Same thing happened a month or so before that – I wanted to write a vim emulation for the stuff I’m working on at work.  Once again, the foundation wasn’t there, and my solution would have to be ugly and hacky.  I’d spend weeks writing something that would never make it into the product, when I could just be lazy and actually use vim instead.

Thunderbird before that – I wanted to write something for thunderbird/sunbird (not an extension).  Enlist in sources (which is goddamn annoying for mozilla stuff on windows), figure out how the code works, and then, maybe, finally get to writing what I want.

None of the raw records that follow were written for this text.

(** A file that cannot be opened ends the batch with the exception of
    [open] ([OSError] for a path that can be encoded and holds no NUL):
    the files after it are not validated and no result is returned. *)
Theorem batch_validator_unreadable_file (filename : str) (meta : json)
    (others : list (str * json)) :
  read_file (path_join (export_path abspath_cwd folder_name) [filename]) = None ->
  validate_datasets_fmr json_loads handle read_file credentials abspath_cwd
    api_params ((filename, meta) :: others) folder_name true delimiter w =
    (Raise (open_failure (path_join (export_path abspath_cwd folder_name) [filename])),
     {| server := server w;
        trace := trace w ++
          [EvLog (lit ">>>>> Validating files against DSD...") [];
           EvLog (lit ">>>>>>> File: %s") [JStr filename];
           EvOpen (path_join (export_path abspath_cwd folder_name) [filename])] |})
  /\ (fs_encodable (path_join (export_path abspath_cwd folder_name) [filename]) = true ->
      has_nul (path_join (export_path abspath_cwd folder_name) [filename]) = false ->
      open_failure (path_join (export_path abspath_cwd folder_name) [filename])
      = OSError).
Proof.
  intro Hfile. split.
  - unfold validate_datasets_fmr. steps.
    cbn [dict_keys map fst validate_loop]. steps. cbv zeta.
    unfold validate_single_dataset_fmr.
    lift_ok auth_ok. rewrite run_open_fail by exact Hfile. tidy. reflexivity.
  - unfold open_failure. intros -> ->. reflexivity.
Qed.

End BatchValidator.

(** ** The further properties at concrete runs *)

Module MoreRuns.

Import Mock.

Local Abbreviation validate_on files creds s :=
  (validate_single_dataset_fmr (decoder Cases.table) scripted files creds api
     (lit "data.csv") (lit "comma") (start s)).

Local Abbreviation add_on id descr s :=
  (add_single_item_to_codelist (decoder Cases.table) scripted creds api
     (lit "CL_REF_AREA") id descr (lit "WB") (lit "MERGE") (start s)).

Local Abbreviation upload :=
  [EvOpen (lit "data.csv");
   EvRequest (load_request api csv (lit "comma"));
   EvSleep 5].

Lemma validate_result_shape_run :
  result_shape (false, JDict [(lit "ValidationReport",
                               JStr (lit "Error with load endpoint"))]).
Proof.
  exact (validate_result_shape (decoder Cases.table) scripted files creds api
           (lit "data.csv") (lit "comma") (start [server_error]) eq_refl).
Defined.

Lemma validate_request_budget_run :
  count is_post (trace (snd (validate_on files creds [ok load_body; ok status_ok_body])))
  <= 1.
Proof.
  apply (proj1 (validate_request_budget (decoder Cases.table) scripted files creds api
                  (lit "data.csv") (lit "comma"))
           (start [ok load_body; ok status_ok_body])).
Defined.

Lemma validate_missing_file_run :
  validate_on Cases.no_files creds [ok load_body] =
  (Raise OSError, {| server := [ok load_body]; trace := [EvOpen (lit "data.csv")] |})
  /\ fst (validate_single_dataset_fmr (decoder Cases.table) scripted Cases.no_files
            creds api [55296%N] (lit "comma") (start [ok load_body]))
     = Raise UnicodeEncodeError.
Proof.
  split.
  - destruct (validate_missing_file (decoder Cases.table) scripted Cases.no_files creds
                api (lit "data.csv") (lit "comma") (start [ok load_body])
                (auth_headers := auth) eq_refl eq_refl) as [H _].
    rewrite H. reflexivity.
  - destruct (validate_missing_file (decoder Cases.table) scripted Cases.no_files creds
                api [55296%N] (lit "comma") (start [ok load_body])
                (auth_headers := auth) eq_refl eq_refl) as [H _].
    rewrite H. reflexivity.
Defined.

Lemma validate_load_body_not_json_run :
  fst (validate_on files creds [ok blocked_body]) =
  Return (false, JDict [(lit "ValidationReport",
                         JStr (lit "Cannot connect to FMR instance"))]).
Proof.
  erewrite (validate_load_body_not_json (decoder Cases.table) scripted files creds api
              (lit "data.csv") (lit "comma") (start [ok blocked_body]));
    reflexivity.
Defined.

Lemma validate_load_body_without_uid_run :
  fst (validate_on files creds [ok Cases.empty_body]) =
  Raise (KeyError (JStr (lit "uid"))).
Proof.
  erewrite (validate_load_body_without_uid (decoder Cases.table) scripted files creds api
              (lit "data.csv") (lit "comma") (start [ok Cases.empty_body]));
    reflexivity.
Defined.

Lemma validate_status_body_not_json_run :
  fst (validate_on files creds [ok load_body; ok blocked_body]) =
  Return (false, JDict [(lit "ValidationReport",
                         JStr (lit "Cannot connect to FMR instance"))]).
Proof.
  erewrite (validate_status_body_not_json (decoder Cases.table) scripted files creds api
              (lit "data.csv") (lit "comma") (start [ok load_body; ok blocked_body]));
    reflexivity.
Defined.
(** &T{...}: a fresh location holding the value. *)
Definition alloc (heap : gmap nat ClerkClient) (v : ClerkClient) : nat * gmap nat ClerkClient :=
  let l := fresh (dom heap) in (l, <[l := v]> heap).

Definition Configure (environ : gmap string string) (heap : gmap nat ClerkClient)
  (req : ConfigureRequest) (resp : ConfigureResponse)
  : ConfigureResponse * gmap nat ClerkClient :=
  let data := Config req in
  let diags := Append (resp_Diagnostics resp) (Config_diags req) in
  let resp := {| resp_Diagnostics := diags;
                 DataSourceData := DataSourceData resp;
                 ResourceData := ResourceData resp |} in
  if HasError diags then (resp, heap)
  else
    (* Resolve the Platform API key: config takes precedence over env var. *)
    let platformAPIKey := Getenv environ "CLERK_PLATFORM_API_KEY" in
    let platformAPIKey :=
      if negb (IsNull (m_PlatformAPIKey data)) && negb (IsUnknown (m_PlatformAPIKey data))
      then ValueString (m_PlatformAPIKey data)
      else platformAPIKey in
    if bool_decide (platformAPIKey = EmptyString)
    then
      ({| resp_Diagnostics :=
            AddError diags "Missing Platform API Key"
              ("The Clerk Platform API key must be set in the provider configuration "
               +:+ "block (platform_api_key) or via the CLERK_PLATFORM_API_KEY environment variable.");
          DataSourceData := DataSourceData resp;
          ResourceData := ResourceData resp |}, heap)
    else
      let '(clerkClient, heap) := alloc heap (NewClerkClient platformAPIKey) in
      ({| resp_Diagnostics := diags;
          DataSourceData := Some clerkClient;
          ResourceData := Some clerkClient |}, heap).

End Provider.

(** ** package resources: environment.go *)
Module Environment.
Import Go Diag Types Client.

(** RestrictionsModel maps the restrictions block. *)
Record RestrictionsModel : Type := mkRestrictionsModel {
  Allowlist : attr bool;
  Blocklist : attr bool;
  BlockEmailSubaddresses : attr bool;
  BlockDisposableEmailDomains : attr bool;
  IgnoreDotsForGmailAddresses : attr bool;
}.

(** OrganizationSettingsModel maps the organization_settings block. *)
Record OrganizationSettingsModel : Type := mkOrganizationSettingsModel {
  Enabled : attr bool;
  MaxAllowedMemberships : attr Z;
  CreatorRoleID : attr string;
  AdminDeleteEnabled : attr bool;
  DomainsEnabled : attr bool;
  DomainsEnrollmentModes : attr (list string);
  DomainsDefaultRoleID : attr string;
}.

(** EnvironmentResourceModel. The two nested blocks are types.Object
    values, held here already typed: converting them to and from their
    structs (As, ElementsAs, ListValueFrom, ObjectValueFrom) gives no
    diagnostics. *)
Record EnvironmentResourceModel : Type := mkEnvironmentResourceModel {
  ID : attr string;
  ApplicationID : attr string;
  Environment : attr string;
  TestMode : attr bool;
  HIBP : attr bool;
  EnhancedEmailDeliverability : attr bool;
  SupportEmail : attr string;
  ClerkJSVersion : attr string;
  URLBasedSessionSyncing : attr bool;
  DevelopmentOrigin : attr string;
  Restrictions : attr RestrictionsModel;
  OrganizationSettings : attr OrganizationSettingsModel;
}.
(** ** The decorator under interleaving *)

Section MemoFacts.
Import Memo.
Context {C R : Type}.
Variable cache_get : C → string → C * option R.
Variable cache_set : C → string → option R → C.
Variable func : nat → option R.
Variable key : string.

Local Abbreviation step := (Memo.step cache_get cache_set func key).
Local Abbreviation run := (Memo.run cache_get cache_set func key).

Lemma count_started_insert (l : list (task (R:=R))) i x y :
  l !! i = Some y →
  (count_started (<[i := x]> l) + (if is_started y then 1 else 0)
   = count_started l + (if is_started x then 1 else 0))%nat.
Proof.
  revert i. induction l as [|t l IH]; intros [|i] Hi; try done; simpl in *.
  - injection Hi as ->. lia.
  - specialize (IH i Hi). lia.
Qed.

Lemma count_started_le (l : list (task (R:=R))) : (count_started l ≤ length l)%nat.
Proof. induction l as [|t l IH]; simpl; [lia|]. destruct (is_started t); lia. Qed.

Lemma run_app l1 l2 w : run (l1 ++ l2) w = run l2 (run l1 w).
Proof. unfold Memo.run. apply foldl_app. Qed.

(** No step lets the number of runs of [func] overtake the number of calls
    that have started, and no step changes the number of calls. *)
Lemma step_invariant w i :
  (calls w ≤ count_started (tasks w))%nat →
  (calls (step w i) ≤ count_started (tasks (step w i)))%nat ∧
  length (tasks (step w i)) = length (tasks w).
Proof.
  intros Hinv. unfold Memo.step.
  destruct (tasks w !! i) as [[|n|r|r]|] eqn:Hi; simpl; [| | |done|done].
  - destruct (cache_get (w_cache w) key) as [c1 [v|]]; simpl;
      rewrite length_insert; (split; [|done]).
    + pose proof (count_started_insert (tasks w) i (Done (Some v)) _ Hi).
      simpl in *. lia.
    + pose proof (count_started_insert (tasks w) i (Running (calls w)) _ Hi).
      simpl in *. lia.
  - rewrite length_insert. split; [|done].
    pose proof (count_started_insert (tasks w) i (Computed (func n)) _ Hi).
    simpl in *. lia.
  - rewrite length_insert. split; [|done].
    pose proof (count_started_insert (tasks w) i (Done r) _ Hi).
    simpl in *. lia.
Qed.

Lemma run_invariant schedule w :
  (calls w ≤ count_started (tasks w))%nat →
  (calls (run schedule w) ≤ count_started (tasks (run schedule w)))%nat ∧
  length (tasks (run schedule w)) = length (tasks w).
Proof.
  revert w. induction schedule as [|i schedule IH]; intros w Hinv; [done|].
  change (run (i :: schedule) w) with (run schedule (step w i)).
  destruct (step_invariant w i Hinv) as [Hstep Hlen].
  destruct (IH _ Hstep) as [Hrun Hlen']. split; [done|]. congruence.
Qed.

(** Under every schedule, [n] calls of the wrapper run [func] at most [n]
    times. *)
Lemma run_calls_bounded schedule n c :
  (calls (run schedule (spawn n c)) ≤ n)%nat.
Proof.
  destruct (run_invariant schedule (spawn n c)) as [Hcalls Hlen]; [simpl; lia|].
  pose proof (count_started_le (tasks (run schedule (spawn n c)))) as Hle.
  rewrite Hlen in Hle. simpl in Hle. rewrite length_replicate in Hle. lia.
Qed.

(** *** Calls that do not overlap *)

Section OneByOne.
Variable n : nat.
Variable c0 : C.
Variable r : R.
Hypothesis uncached : (cache_get c0 key).2 = None.
Hypothesis first_run : func 0 = Some r.
Hypothesis hit_after_set :
  ∀ c, (cache_get (cache_set c key (Some r)) key).2 = Some r.
Hypothesis hit_after_hit :
  ∀ c, (cache_get c key).2 = Some r → (cache_get (cache_get c key).1 key).2 = Some r.

Local Abbreviation served := (Memo.served cache_get key n c0 r).

Lemma step_start_miss w i c1 :
  tasks w !! i = Some Start → cache_get (w_cache w) key = (c1, None) →
  step w i = World c1 (S (calls w)) (<[i := Running (calls w)]> (tasks w)).
Proof. intros Hi Hget. unfold Memo.step. by rewrite Hi, Hget. Qed.

Lemma step_start_hit w i c1 v :
  tasks w !! i = Some Start → cache_get (w_cache w) key = (c1, Some v) →
  step w i = World c1 (calls w) (<[i := Done (Some v)]> (tasks w)).
Proof. intros Hi Hget. unfold Memo.step. by rewrite Hi, Hget. Qed.

Lemma step_running w i m :
  tasks w !! i = Some (Running m) →
  step w i = World (w_cache w) (calls w) (<[i := Computed (func m)]> (tasks w)).
Proof. intros Hi. unfold Memo.step. by rewrite Hi. Qed.

Lemma step_computed w i v :
  tasks w !! i = Some (Computed v) →
  step w i = World (cache_set (w_cache w) key v) (calls w) (<[i := Done v]> (tasks w)).
Proof. intros Hi. unfold Memo.step. by rewrite Hi. Qed.

Lemma step_done w i v : tasks w !! i = Some (Done v) → step w i = w.
Proof. intros Hi. unfold Memo.step. by rewrite Hi. Qed.

(** A call that misses, run to completion without interruption. *)
Lemma three_steps_miss w i c1 :
  tasks w !! i = Some Start → cache_get (w_cache w) key = (c1, None) →
  step (step (step w i) i) i
  = World (cache_set c1 key (func (calls w))) (S (calls w))
      (<[i := Done (func (calls w))]> (tasks w)).
Proof.
  intros Hi Hget. assert (i < length (tasks w))%nat as Hlt by (by eapply lookup_lt_Some).
  rewrite (step_start_miss w i c1 Hi Hget).
  set (w1 := World c1 (S (calls w)) (<[i := Running (calls w)]> (tasks w))).
  rewrite (step_running w1 i (calls w)) by (by apply list_lookup_insert_eq).
  set (w2 := World (w_cache w1) (calls w1) (<[i := Computed (func (calls w))]> (tasks w1))).
  rewrite (step_computed w2 i (func (calls w))).
  - simpl. by rewrite !list_insert_insert_eq.
  - simpl. apply list_lookup_insert_eq. by rewrite length_insert.
Qed.

(** A call that hits returns at once; resuming it again changes nothing. *)
Lemma three_steps_hit w i c1 v :
  tasks w !! i = Some Start → cache_get (w_cache w) key = (c1, Some v) →
  step (step (step w i) i) i
  = World c1 (calls w) (<[i := Done (Some v)]> (tasks w)).
Proof.
  intros Hi Hget. assert (i < length (tasks w))%nat as Hlt by (by eapply lookup_lt_Some).
  rewrite (step_start_hit w i c1 v Hi Hget).
  set (w1 := World c1 (calls w) (<[i := Done (Some v)]> (tasks w))).
  assert (step w1 i = w1) as Hid.
  { apply (step_done w1 i (Some v)). by apply list_lookup_insert_eq. }
  by rewrite !Hid.
Qed.

Lemma served_step i w :
  (i < n)%nat → served i w → served (S i) (run [i; i; i] w).
Proof.
  intros Hi (Hlen & Hdone & Hstart & Hstate).
  assert (tasks w !! i = Some Start) as Hti by (apply Hstart; lia).
  change (run [i; i; i] w) with (step (step (step w i) i) i).
  destruct (cache_get (w_cache w) key) as [c1 res] eqn:Hget.
  destruct i as [|i].
  - destruct Hstate as [Hcalls Hc0].
    assert (res = None) as ->.
    { pose proof uncached as Hu. rewrite <-Hc0, Hget in Hu. exact Hu. }
    rewrite (three_steps_miss w 0 c1 Hti Hget), Hcalls, first_run.
    split; [by simpl; rewrite length_insert|]. simpl. split; [|split].
    + intros j Hj. assert (j = 0)%nat as -> by lia.
      apply list_lookup_insert_eq. lia.
    + intros j Hj. rewrite list_lookup_insert_ne by lia. apply Hstart. lia.
    + split; [done|]. apply hit_after_set.
  - destruct Hstate as [Hcalls Hhit].
    pose proof (hit_after_hit (w_cache w)) as Hkeep.
    rewrite Hget in Hkeep. simpl in Hhit, Hkeep. subst res.
    specialize (Hkeep eq_refl).
    rewrite (three_steps_hit w (S i) c1 r Hti Hget).
    split; [by simpl; rewrite length_insert|]. simpl. split; [|split].
    + intros j Hj. destruct (decide (j = S i)) as [->|Hne].
      * apply list_lookup_insert_eq. lia.
      * rewrite list_lookup_insert_ne by lia. apply Hdone. lia.
    + intros j Hj. rewrite list_lookup_insert_ne by lia. apply Hstart. lia.
    + done.
Qed.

And that’s when it hit me:

I can’t make it over the hump.

I think that no matter what it is you want to work on, there is going to be some kind of hump.  There will always be some work you have to do before you can even start on the work you want to do.  Problem is, for me, that I don’t want to get over any hump.  If there is a problem I want to work on, I want to work on that problem and nothing else.  I want to write *foo*, not figure out why there is no framework to write a *foo* in the firstplace and write that.  Not figure out why the developers for this application thought programming in C++ was C with classes.  Not figure out that the developers of this Java app decided that, in leiu of documentation for types, they would simply put the documentation in the 300-character long class name (WindowsCDTrayPopOutConfigurationManagerAppletGTK).

Bleh.

At school, I could get over the hump because there really wasn’t one – school projects are generally designed to be “hump”-less, so that the work-to-noise ratio makes the noise virtually undetectable.  At work, I’m paid to get over the hump, so it doesn’t feel like wasted work in the same way.  With Isaac and MythTV (and the many other situations where I’ve helped out people with projects and questions), the people asking me are benefiting from it, so I feel like there is a purpose to it all, not just trying to solve some little annoyance that I’m presented with.

What it comes down to, at the end, is that I have yet to hit on an idea for a personal project that outweighs any kind of “hump” cost.  Not the thunderbird stuff, not pidgin, and not the cool things I want to write for work.  And in the end, especially in the work area, I’m not the one really losing out.

The reason Firefox is so goddamn popular is because it has 7 bazillion add-ons (well, the reason firefox is so popular is because it blocked pop-ups, waaaaay back when, but maybe this is a close second or third), and the reason it has so many add-ons is because the hump cost is so low.  Sure, enlisting in firefox’s source code is a royal pain in the ass, but writing a plugin doesn’t require anything like.  Writing a plugin is writing a few lines of javascript, “zip”ping up the folder structure around it, and putting it in a special directory.

Konqueror is almost the same, except that konqueror (Yahoo! Widgets) doesn’t provide you with, well, widgets :)  It’s like write GUI applications when all you have is “draw geometric shape”, “write this text here”, and “plop this image here”.  Buttons?  Combo boxes?  SOL, buddy.

In general, that’s the point of the software “community” – one guys “wastes” some of his time so that lots of people can benefit, if only a little.  The overall cost/benefit to the community is positive, as a person will create much more benefit (to a large number of people) than he will cost (being that it only affects himself).

And this isn’t just open source software.  Take TextMate, which has a thriving community of people creating content for this (relatively expensive, compared to the generally high quality and low cost of Mac text editors) proprietary piece of software.

So let that be my advice to anyone reading this who is going to write the next big open source application – if you want your application to draw in lots of contributors, make it dreadfully easy to hack.  Write it in a language and style that is easy to grok.  Include actual documentation.  Don’t have some wacky, in-house build process that requires 73 steps to just compile the goddamn code.  Don’t use some shitty source control product that crashes more often than Windows ME.

Either that, or just pay people.  Your choice.